Una vez en Reina Sofía, los equipos médicos consiguen recuperar la pierna cuyo nervio ciático no había sido dañado y la cosen. La otra es amputada a la altura del muslo. "La verdad es que me da más problemas la mía que la otra, ya me han operado siete veces", afirma.

Lo más duro aún estaba por llegar. "Primero la noticia de que te han amputado una pierna, luego pasas meses en la cama de un hospital en Sevilla, tumbado bocarriba, hubo que sanear las heridas a causa de un virus... mucho dolor". Cuando por fin consigue levantarse, pasa a una silla de ruedas y después a rehabilitación, donde pocos apostaban que volvería andar. Durante el trance, lo acompaña su primera mujer, de la que se divorciaría al volver a Córdoba. "La cosa iba mal y el accidente acabó por estropearlo del todo".
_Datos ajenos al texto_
(* ===== verification/VmmProps.v ===== *)
(** * Page-table trees

    The tables reachable from a root form a tree: two different positions have
    tables in different pages.  Creating a table or writing a leaf entry then
    changes the translation of the addresses below that entry and no other. *)

From S2P Require Import Prelude Mem Str Vmm.
Import Mem Str Vmm.

Module VmmProps.

(** ** Bits *)

Definition aligned (a : Z) : Prop := a mod 4096 = 0.

Lemma addr_mask x : Z.land x ADDR_MASK = (x / 4096) mod 2 ^ 40 * 4096.
Proof. change ADDR_MASK with (Z.shiftl (Z.ones 40) 12). rewrite land_field by lia. done. Qed.

Lemma page_land a f : aligned a -> 0 <= f < 4096 -> Z.land a f = 0.
Proof.
  intros Ha Hf. apply Z.bits_inj'. intros i Hi. rewrite Z.land_spec, Z.bits_0.
  destruct (decide (i < 12)).
  - replace a with (a / 4096 * 2 ^ 12); [|unfold aligned in Ha; change (2 ^ 12) with 4096; Z.to_euclidean_division_equations; lia].
    by rewrite Z.mul_pow2_bits_low by lia.
  - rewrite andb_comm. rewrite (Z.bits_above_log2 f); [done|lia|].
    destruct (decide (f = 0)) as [->|]; [cbn; lia|].
    apply Z.log2_lt_pow2; [lia|]. assert (2 ^ 12 <= 2 ^ i) by (apply Z.pow_le_mono_r; lia). change (2 ^ 12) with 4096 in *. lia.
Qed.

(** A page address with flags in the low bits. *)
Lemma page_lor a f : aligned a -> 0 <= f < 4096 -> Z.lor a f = a + f.
Proof. intros Ha Hf. rewrite <- Z.lxor_lor, <- Z.add_nocarry_lxor by (by apply page_land). done. Qed.

Lemma page_field a f : aligned a -> 0 <= a < 2 ^ 52 -> 0 <= f < 4096 -> Z.land (Z.lor a f) ADDR_MASK = a.
Proof.
  intros Ha Hr Hf. rewrite page_lor, addr_mask by done. unfold aligned in Ha.
  replace ((a + f) / 4096) with (a / 4096) by (Z.to_euclidean_division_equations; lia).
  rewrite Z.mod_small; [Z.to_euclidean_division_equations; lia|].
  split; [apply Z.div_pos; lia|apply Z.div_lt_upper_bound; lia].
Qed.
Lemma unmap_translates_witness : vmm_virt_to_phys hhdm0 root0 0x400123 (vmm_unmap_page hhdm0 root0 va mapped) = 0.
Proof.
  assert (forall e, VmmProps.leaf hhdm0 (vm mapped) root0 va <> Some (true, e)) as Hl.
  { intros e. assert (VmmProps.leaf hhdm0 (vm mapped) root0 va = Some (false, 0x80007)) as -> by (vm_compute; reflexivity). done. }
  destruct (unmap_translates hhdm0 mapped root0 va mapped_tree Hl ltac:(unfold va; lia)) as (_ & _ & M).
  rewrite (M 0x400123) by lia. reflexivity.
Defined.

Lemma cow_private_witness :
  fst (vmm_handle_cow_fault hhdm0 root0 0x400123 (shared 2)) = true /\
  exists e', VmmProps.leaf hhdm0 (vm (snd (vmm_handle_cow_fault hhdm0 root0 0x400123 (shared 2)))) root0 0x400123 = Some (false, e') /\
    has e' VMM_FLAG_WRITE = true /\ ~ fr_used (frames (shared 2)) (Z.land e' ADDR_MASK).
Proof.
  assert (VmmProps.leaf hhdm0 (vm (shared 2)) root0 0x400123 = Some (false, 0x5205)) as L by (vm_compute; reflexivity).
  assert (bytes (vm (shared 2))) as Hb by (apply shared_bytes).
  assert (fr_ok (frames (shared 2))) as Hok by (split; cbn; [lia|done]).
  assert (fr_used (frames (shared 2)) 0x5000) as Hu by (split; cbn; lia).
  assert (small hhdm0 (snd (fr_alloc (frames (shared 2))))) as Hs by (apply small_bump; vm_compute; discriminate).
  assert (frame_page hhdm0 0x5000 = hhdm0 + 0x5000) as Ef by reflexivity.
  pose proof (cow_private hhdm0 hhdm0_pos (shared 2) root0 0x400123 0x5205 (shared_tree 2) Hok Hb ltac:(lia) L eq_refl
    ltac:(done) Hu ltac:(intros d v t Hd Ht; change (Z.land 0x5205 ADDR_MASK) with 0x5000; rewrite Ef; exact (shared_data 2 d v t Hd Ht)) Hs) as C.
  destruct (vmm_handle_cow_fault hhdm0 root0 0x400123 (shared 2)) as [ok s'] eqn:E.
  assert ((1 <? fr_refcount (Z.land 0x5205 ADDR_MASK) (frames (shared 2))) = true) as Er by reflexivity.
  assert ((fst (fr_alloc (frames (shared 2))) =? 0) = false) as Ea by reflexivity.
  rewrite Er, Ea in C. destruct C as [C [(e' & C1 & C2 & _ & (C3 & _) & _) _ _ _ _]]. split; [exact C|].
  exists e'. split; [exact C1|]. split; [exact C2|exact C3].
Defined.


(** ** Runs that depart from the comments *)

(** Physical memory from 2 MB on holds sevens. *)
Definition full : vmm frame_bump Z := start <| vm := fun a => if hhdm0 + 0x200000 <=? a then 7 else 0 |>.
Definition huge (flags refs : Z) : vmm frame_bump Z :=
  (snd (vmm_map_huge_page hhdm0 root0 va 0x200000 flags full))
    <| frames := {| fb_next := 0x4000; fb_end := 0x100000; fb_refs := fun a => if a =? 0x200000 then refs else 0 |} |>.

(** Unmapping a 2 MB page clears eight bytes of its data instead of the entry. *)
Example unmap_huge_writes_data :
  let s := vmm_unmap_page hhdm0 root0 va (huge rw 1) in
  vm (huge rw 1) (hhdm0 + 0x200000) = 7 /\ vm s (hhdm0 + 0x200000) = 0 /\ vmm_virt_to_phys hhdm0 root0 va s = 0x200000.
Proof. vm_compute. split_and!; reflexivity. Qed.

(** A fault in the second 4 KB of a shared copy-on-write 2 MB page looks up the
    count of that 4 KB frame, and makes the shared page writable. *)
Example cow_huge_not_copied :
  let '(ok, s) := vmm_handle_cow_fault hhdm0 root0 (va + 0x1000) (huge cow 2) in
  ok = true /\ has (vmm_get_pte_flags hhdm0 root0 va s) VMM_FLAG_WRITE = true /\
  vmm_virt_to_phys hhdm0 root0 va s = 0x200000 /\ fr_refcount 0x200000 (frames s) = 2.
Proof. vm_compute. split_and!; reflexivity. Qed.

(** Fork marks a read-only page copy on write; the next write fault makes it
    writable. *)
Example fork_loses_read_only :
  let ro := snd (vmm_map_page hhdm0 root0 va 0x80000 VMM_FLAG_USER start) in
  let pt := hhdm0 + 0x4000 in
  let forked := fork_pte pt (hhdm0 + 0x8000) 0 ro in
  let after := snd (vmm_handle_cow_fault hhdm0 root0 va forked) in
  has (vmm_get_pte_flags hhdm0 root0 va ro) VMM_FLAG_WRITE = false /\
  has (vmm_get_pte_flags hhdm0 root0 va after) VMM_FLAG_WRITE = true.
Proof. vm_compute. split; reflexivity. Qed.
De vuelta a su hogar, se encuentra con un piso al que no puede subir y un juicio fruto de la negativa de su empresa a aceptar su caso como accidente laboral. A finales del 2006, Alfonso gana el juicio y recibe una indemnización. "Con el dinero que me dieron, pagué parte de la hipoteca de un piso nuevo, el divorcio y un coche adaptado".

Adiós a la indemnización

El resto, decide ingresarlo a plazo fijo en una cuenta de Bankinter, su banco de toda la vida. "Un día, me llama el director de mi oficina, un conocido de la infancia, y me dice que cambie los ahorros a una cartera de renta fija para sacarle algo más de rentabilidad. El interés no era más del 5% o 6%, algo normal, y acepté".
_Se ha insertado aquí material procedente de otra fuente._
(** Growing a cache whose free list is empty. *)
Lemma grow_ok pages out s : slab_ok pages [] out s -> small hhdm (snd (fr_alloc (sframes s))) ->
  exists pages' l', slab_ok pages' l' out (slab_grow hhdm c s) /\ kept out s (slab_grow hhdm c s) /\
    mag_list (slab_grow hhdm c s) = mag_list s /\
    (l' = [] -> fst (fr_alloc (sframes s)) = 0 \/ fst (kh_alloc SIZEOF_SLAB (skheap s)) = 0).
Proof using HFL Hhhdm.
  intros [S1 S2 S3 S4 S5 S6 S7] Hsm. unfold slab_grow. destruct (fr_alloc (sframes s)) as [phys p'] eqn:Ea. cbn [fst snd] in *.
  destruct (fr_alloc_law _ _ _ S2 Ea) as (Hok & Hmono & _).
  assert (forall b, In b pages -> page_ok p' b) as Hpg by (intros b Hb; apply (page_mono (sframes s)); auto).
  destruct (Z.eqb_spec phys 0) as [|Hn].
  { exists pages, []. split_and!; [by split|by split|done|auto]. }
  destruct (fresh_base _ _ _ _ _ _ (Build_slab_ok _ _ _ _ S1 S2 S3 S4 S5 S6 S7) Ea Hn Hsm) as (Eb & Hpb & Hoff & Hout).
  rewrite Eb. set (b := phys + hhdm) in *. destruct Hhhdm as [Hh0 _].
  assert (0 < phys /\ b + 4096 <= 2 ^ 64) as [Hp0 Hb] by (destruct Hpb as (ph & E & _ & _ & ? & ?); unfold b in *; lia).
  set (s1 := s <| sframes := p' |> <| sm := _ |>).
  assert (forall a, ~ b <= a < b + 4096 -> sm s1 a = sm s a) as Hm1.
  { intros a Ha. unfold s1. change (sm (s <| sframes := p' |> <| sm := ?m |>)) with m. rewrite memset_at by (unfold SLAB_PAGE_SIZE; lia).
    unfold SLAB_PAGE_SIZE. destruct (Z.leb_spec b a), (Z.ltb_spec a (b + 4096)); cbn [andb]; try done. lia. }
  assert (cache_pool s1 = cache_pool s /\ sframes s1 = p') as [Ec1 Ef1] by done. change (skheap s1) with (skheap s). clearbody s1.
  destruct (kh_alloc SIZEOF_SLAB (skheap s)) as [node h]. cbn [fst]. set (s2 := s1 <| skheap := h |>).
  assert (cache_pool s2 = cache_pool s /\ sframes s2 = p' /\ sm s2 = sm s1) as (Ec2 & Ef2 & Em2) by done. clearbody s2.
  assert (mag_list s2 = mag_list s /\ size_of s2 = size_of s) as [Eg2 Es2] by (unfold mag_list, size_of; by rewrite Ec2).
  destruct (Z.eqb_spec node 0) as [|Hn0].
  { exists pages, []. split_and!; auto.
    - split; rewrite ?Es2, ?Ef2, ?Eg2, ?Ec2; auto.
    - split; [done|]. intros o i Ho Hi. rewrite Em2. apply Hm1. by apply Hout. }
  set (n := Z.to_nat _). set (s3 := upd_cache c _ s2).
  assert (cache_pool s3 c = (cache_pool s c) <| empty := empty (cache_pool s3 c) |> /\ sframes s3 = p' /\ sm s3 = sm s1) as (Ec3 & Ef3 & Em3).
  { unfold s3, upd_cache. rewrite Ec2. change (cache_pool (s2 <| cache_pool := ?x |>)) with x. rewrite upd_eq. done. }
  assert (0 <= 4096 / size_of s <= 512) as Hdiv by (split; [apply Z.div_pos; lia|apply Z.div_le_upper_bound; lia]).
  assert (Z.of_nat n = 4096 / size_of s) as En.
  { unfold n. fold (size_of s2). rewrite Es2. unfold SLAB_PAGE_SIZE. rewrite (wrap_small 32) by lia. lia. }
  clearbody s3 n.
  destruct (slab_link_ok b (size_of s) s3 n) as (L1 & L2 & L3 & L4); auto; [unfold size_of; by rewrite Ec3|lia|unfold b; lia|rewrite Ec3; exact S4|].
  set (s4 := for_loop n 0 (link_object c b) s3) in *. clearbody s4.
  assert (cache_pool s4 c = (cache_pool s c) <| empty := empty (cache_pool s4 c) |> <| freelist := freelist (cache_pool s4 c) |>) as Ec4.
  { rewrite L2. rewrite Ec3. done. }
  assert (mag_list s4 = mag_list s /\ size_of s4 = size_of s) as [Eg4 Es4] by (unfold mag_list, size_of; by rewrite Ec4).
  destruct (new_cells b (size_of s) n S1 ltac:(lia)) as [N1 N2]. set (l := map _ (rev _)) in *.
  exists (b :: pages), l. split_and!; auto.
  - split; rewrite ?Es4, ?Eg4; auto.
    + rewrite L3, Ef3. done.
    + rewrite L3, Ef3. intros b' [<-|Hb']; auto.
    + rewrite Ec4. exact S5.
    + apply list.NoDup_app. split_and!; [done| |done]. intros o Ho1 Ho2. rewrite list_elem_of_In in Ho1, Ho2.
      destruct (N2 o Ho1) as (i & Hi & ->). destruct (S7 _ Ho2) as (b' & j & Hb' & Hj & E).
      pose proof (cell_range _ i S1 Hi). pose proof (cell_range _ j S1 Hj). destruct (Hoff b' Hb'); lia.
    + intros o Ho. apply in_app_iff in Ho as [Ho|Ho].
      * destruct (N2 o Ho) as (i & Hi & ->). exists b, i. split; [by left|done].
      * by apply cell_more, S7.
  - split; [done|]. intros o i Ho Hi. rewrite L4 by (by apply Hout). rewrite Em3. apply Hm1. by apply Hout.
  - intros El. exfalso. apply (f_equal length) in El. unfold l in El. rewrite length_map, length_rev, length_seqZ in El. cbn in El.
    assert (1 <= 4096 / size_of s) by (apply Z.div_le_lower_bound; lia). lia.
Qed.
La firma tiene lugar el 15 de marzo del 2007 y en septiembre del 2008, lo llaman de Bankinter para informarle de que su dinero se ha "perdido" tras la quiebra de Lehman Brothers y no es reembolsable hasta el año 2052. "Nunca me informaron de lo que en realidad estaba comprando, de que mi dinero iba a invertirse en productos de riesgo", explica indignado.

Tras luchar por la supervivencia, su meta consiste en recuperar el dinero de su indemnización, algo que está ya en manos de los tribunales. "De momento, soy el primer cliente del millar de afectados en España cuya querella ha sido admitida a trámite por lo penal, al ver el juez que hay indicios de estafa".